(** ** The element builder *)

(** [expandAzureRmLoadBalancerNatPool], lines 269-292. *)
Definition expandAzureRmLoadBalancerNatPool (d : ResourceData) (lb : LoadBalancer)
  : error + InboundNatPool :=
  let properties :=
    mkInboundNatPoolPropertiesFormat None (protocol d)
      (FromInt32 (frontend_port_start d))
      (FromInt32 (frontend_port_end d))
      (FromInt32 (backend_port d)) in
  let v := frontend_ip_configuration_name d in
  if negb (String.eqb v "") then
    match findLoadBalancerFrontEndIpConfigurationByName lb v with
    | None =>
        inl (Errorf "Cannot find FrontEnd IP Configuration with the name %s" [v])
    | Some rule =>
        let properties :=
          mkInboundNatPoolPropertiesFormat
            (Some (mkSubResource (feip_ID rule)))
            (Protocol properties) (FrontendPortRangeStart properties)
            (FrontendPortRangeEnd properties) (BackendPort properties) in
        inr (mkInboundNatPool None (FromString (name d)) (Some properties))
    end
  else
    inr (mkInboundNatPool None (FromString (name d)) (Some properties)).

[EXERCISE DIRECTIONS] With "rule" as the string to match, show every line of the entries above that has it.

[SOLUTION FOR THIS TASK]
    | Some rule =>
            (Some (mkSubResource (feip_ID rule)))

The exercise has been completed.